WHAT IS BEING ASKED:
Keep each line of the material that includes "tauto", and leave out the rest.

PROVIDED DATA:
(* ===== verification/SchedulerRelocate.v ===== *)
(** * The HTTP/2 scheduler: relocating a ref

    The tree with one ref in another place in memory is the same tree under another name. *)
From S2P Require Import Prelude SchedQueue Scheduler SchedulerInv SchedulerMove SchedulerOpen.
From Stdlib Require Import ZArith Lia.
From stdpp Require Import base list numbers option gmap.
Open Scope Z_scope.

(** ** Trees under other names *)

Definition ref_data (r : openref) : Z * Z * bool * Z := (r_weight r, r_active_cnt r, r_self_is_active r, r_deficit r).

Section Renaming.
Context (root : ref_id) (f : ref_id -> ref_id) (s s' : sched).
Abbreviation is_node i := (is_Some (s_node s !! i)).

Record renamed : Prop := {
  rn_inj : forall i j, is_node i -> is_node j -> f i = f j -> i = j;
  rn_root : f root = root;
  rn_node : forall j, is_Some (s_node s' !! j) <-> exists i, is_node i /\ j = f i;
  rn_parent : forall i, is_node i -> parent_of s' (f i) = f <$> parent_of s i;
  rn_kids : forall i, is_node i -> kids s' (f i) = f <$> kids s i;
  rn_ids : forall i, is_node i -> ids s' (f i) = f <$> ids s i;
  rn_ref : forall i, is_node i -> ref_data <$> s_ref s' !! f i = ref_data <$> s_ref s !! i;
  rn_ref_node : forall j, is_Some (s_ref s' !! j) -> is_Some (s_node s' !! j);
  rn_wf : queues_wf s' }.

Context (Hs : sched_ok root s) (R : renamed).

#[local] Lemma tree_s : tree_ok root (parent_of s) s.
Proof. apply (i_tree _ _ _ _ _ (so_inv _ _ Hs)). Qed.

#[local] Lemma child_node i p : parent_of s i = Some p -> is_node i /\ is_node p.
Proof.
  intros H. split; [|now apply (t_par_node _ _ _ tree_s i)].
  destruct (parent_node _ _ _ H) as (n & -> & _). eauto.
Qed.

#[local] Lemma renamed_is_ref i : is_node i -> is_Some (s_ref s' !! f i) <-> is_Some (s_ref s !! i).
Proof. intros Hi. rewrite <- !(fmap_is_Some ref_data), (rn_ref R) by assumption. reflexivity. Qed.

#[local] Lemma renamed_cnt i : is_node i -> cnt s' (f i) = cnt s i.
Proof.
  intros Hi. pose proof (rn_ref R i Hi) as H. unfold cnt.
  destruct (s_ref s' !! f i), (s_ref s !! i); simplify_eq/=; auto.
Qed.

(** A link of the renamed tree is one of the tree. *)
#[local] Lemma renamed_link c p :
  parent_of s' c = Some p <-> exists i q, parent_of s i = Some q /\ c = f i /\ p = f q.
Proof.
  split.
  - intros H. assert (Hc : is_Some (s_node s' !! c)) by (destruct (parent_node _ _ _ H) as (n & -> & _); eauto).
    apply (rn_node R) in Hc as (i & Hi & ->). rewrite (rn_parent R) in H by assumption.
    apply fmap_Some in H as (q & Hq & ->). eauto.
  - intros (i & q & Hq & -> & ->). destruct (child_node i q Hq) as [Hi _]. now rewrite (rn_parent R), Hq.
Qed.

(** A list of dependents that is renamed with the tree. *)
#[local] Lemma renamed_list (l l' : ref_id -> list ref_id) (P : ref_id -> Prop) :
  (forall i, is_node i -> l' (f i) = f <$> l i) -> (forall j, s_node s' !! j = None -> l' j = []) ->
  (forall p c, c ∈ l p <-> parent_of s c = Some p /\ P c) ->
  forall p c, c ∈ l' p <-> exists i q, parent_of s i = Some q /\ P i /\ c = f i /\ p = f q.
Proof.
  intros Hl Hout Hmem p c. split.
  - intros Hc. destruct (s_node s' !! p) eqn:E; [|rewrite (Hout p E) in Hc; now apply elem_of_nil in Hc].
    destruct (proj1 (rn_node R p)) as (q & Hq & ->); [eauto|]. rewrite (Hl q Hq) in Hc.
    apply list_elem_of_fmap in Hc as (i & -> & Hi). apply Hmem in Hi as [? ?]. eauto 6.
  - intros (i & q & Hq & HP & -> & ->). destruct (child_node i q Hq) as [_ Hnq]. rewrite (Hl q Hnq).
    apply list_elem_of_fmap. exists i. split; [reflexivity|]. now apply Hmem.
Qed.

#[local] Lemma renamed_nodup (l l' : ref_id -> list ref_id) :
  (forall i, is_node i -> l' (f i) = f <$> l i) -> (forall j, s_node s' !! j = None -> l' j = []) ->
  (forall p c, c ∈ l p -> parent_of s c = Some p) -> (forall p, NoDup (l p)) -> forall p, NoDup (l' p).
Proof.
  intros Hl Hout Hmem Hnd p. destruct (s_node s' !! p) eqn:E; [|rewrite (Hout p E); constructor].
  destruct (proj1 (rn_node R p)) as (q & Hq & ->); [eauto|]. rewrite (Hl q Hq).
  apply NoDup_fmap_2_strong; [|apply Hnd]. intros x y Hx Hy.
  apply (rn_inj R); [apply (child_node x q)|apply (child_node y q)]; auto.
Qed.

Lemma gone_kids j : s_node s' !! j = None -> kids s' j = [].
Proof. intros H. now apply gone. Qed.
Lemma gone_ids j : s_node s' !! j = None -> ids s' j = [].
Proof. intros H. now apply gone. Qed.

#[local] Lemma renamed_tree : tree_ok root (parent_of s') s'.
Proof.
  pose proof tree_s as Ht. pose proof (t_root _ _ _ Ht) as (Hr1 & Hr2 & Hr3). split.
  - split_and!.
    + apply (rn_node R). exists root. split; [assumption|]. symmetry. apply (rn_root R).
    + rewrite <- (rn_root R), (rn_parent R), Hr2 by assumption. reflexivity.
    + apply eq_None_not_Some. rewrite <- (rn_root R), renamed_is_ref, Hr3 by assumption. by intros [].
  - intros j Hj. split; [|apply (rn_ref_node R)]. intros (i & Hi & ->)%(rn_node R). apply renamed_is_ref; [assumption|].
    apply (t_dom _ _ _ Ht); [|assumption]. intros ->. now rewrite (rn_root R) in Hj.
  - intros c. split.
    + intros Hc. pose proof (rn_ref_node R c Hc) as (i & Hi & ->)%(rn_node R). rewrite (rn_parent R), fmap_is_Some by assumption.
      apply (t_par _ _ _ Ht). now apply renamed_is_ref.
    + intros [p (i & q & Hq & -> & _)%renamed_link]. destruct (child_node i q Hq) as [Hi _].
      apply renamed_is_ref; [assumption|]. apply (t_par _ _ _ Ht). eauto.
  - intros c p (i & q & Hq & _ & ->)%renamed_link. apply (rn_node R). exists q. split; [|reflexivity]. now apply (child_node i).
  - intros p c. rewrite renamed_link, (renamed_list (kids s) (kids s') (fun _ => True) (rn_kids R) gone_kids).
    + split; [intros (i & q & ? & _ & ?); eauto|]. intros (i & q & ? & ?). exists i, q. tauto.
    + intros. rewrite (t_kids _ _ _ Ht). tauto.
  - apply (renamed_nodup (kids s) (kids s') (rn_kids R) gone_kids); [|apply Ht]. intros p c. apply Ht.
Qed.

#[local] Lemma renamed_queues : queues_ok (parent_of s') s'.
Proof.
  pose proof (so_inv _ _ Hs) as [_ [Hq Hi Hnd] _]. split; [apply (rn_wf R)| |].
  - intros p c. rewrite (renamed_list (ids s) (ids s') (fun c => cnt s c <> 0) (rn_ids R) gone_ids Hi), renamed_link. split.
    + intros (i & q & Hq' & Hc & -> & ->). split; [eauto|]. now rewrite renamed_cnt by apply (child_node i q Hq').
    + intros [(i & q & Hq' & -> & ->) Hc]. exists i, q. rewrite renamed_cnt in Hc by apply (child_node i q Hq'). tauto.
  - apply (renamed_nodup (ids s) (ids s') (rn_ids R) gone_ids); [|assumption]. intros p c. apply Hi.
Qed.

Lemma counted_all l : counted None l = len l.
Proof. unfold counted. now rewrite filter_all. Qed.

Lemma renamed_ok : sched_ok root s'.
Proof.
  split; [split; [exact renamed_tree|exact renamed_queues|]|].
  - intros c rc Hc. pose proof (rn_ref_node R c ltac:(eauto)) as (i & Hi & ->)%(rn_node R).
    pose proof (rn_ref R i Hi) as Hd. rewrite Hc in Hd. destruct (s_ref s !! i) as [r|] eqn:Hr; [|discriminate].
    pose proof (i_refs _ _ _ _ _ (so_inv _ _ Hs) i r Hr) as Hok. unfold ref_ok in *. rewrite (rn_ids R i Hi).
    rewrite !counted_all in *. unfold len in *. rewrite length_fmap. injection Hd as -> -> -> ->. exact Hok.
  - assert (Hch : forall i k, chain root s (parent_of s) nowhere i k -> chain root s' (parent_of s') nowhere (f i) k).
    { intros i k. induction 1 as [|i p k Hf _ _ _ IH]; [rewrite (rn_root R); constructor|].
      assert (E : parent_of s' (f i) = Some (f p)) by (apply renamed_link; eauto).
      eapply chain_up; [exact E..|tauto|assumption]. }
    intros j (i & Hi & ->)%(rn_node R). destruct (so_chain _ _ Hs i Hi) as [k Hk]. eauto.
Qed.
End Renaming.

(** ** The queue under other names *)

Definition new_name (src dst i : ref_id) : ref_id := if decide (i = src) then dst else i.

Lemma rename_queue_slots src dst q : slots (rename_queue src dst q) = map (rename src dst) (slots q).
Proof. unfold slots. simpl. now rewrite skipn_map, firstn_map, map_app. Qed.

WRITTEN SOLUTION:
    + split; [intros (i & q & ? & _ & ?); eauto|]. intros (i & q & ? & ?). exists i, q. tauto.
    + intros. rewrite (t_kids _ _ _ Ht). tauto.
    + intros [(i & q & Hq' & -> & ->) Hc]. exists i, q. rewrite renamed_cnt in Hc by apply (child_node i q Hq'). tauto.
      eapply chain_up; [exact E..|tauto|assumption]. }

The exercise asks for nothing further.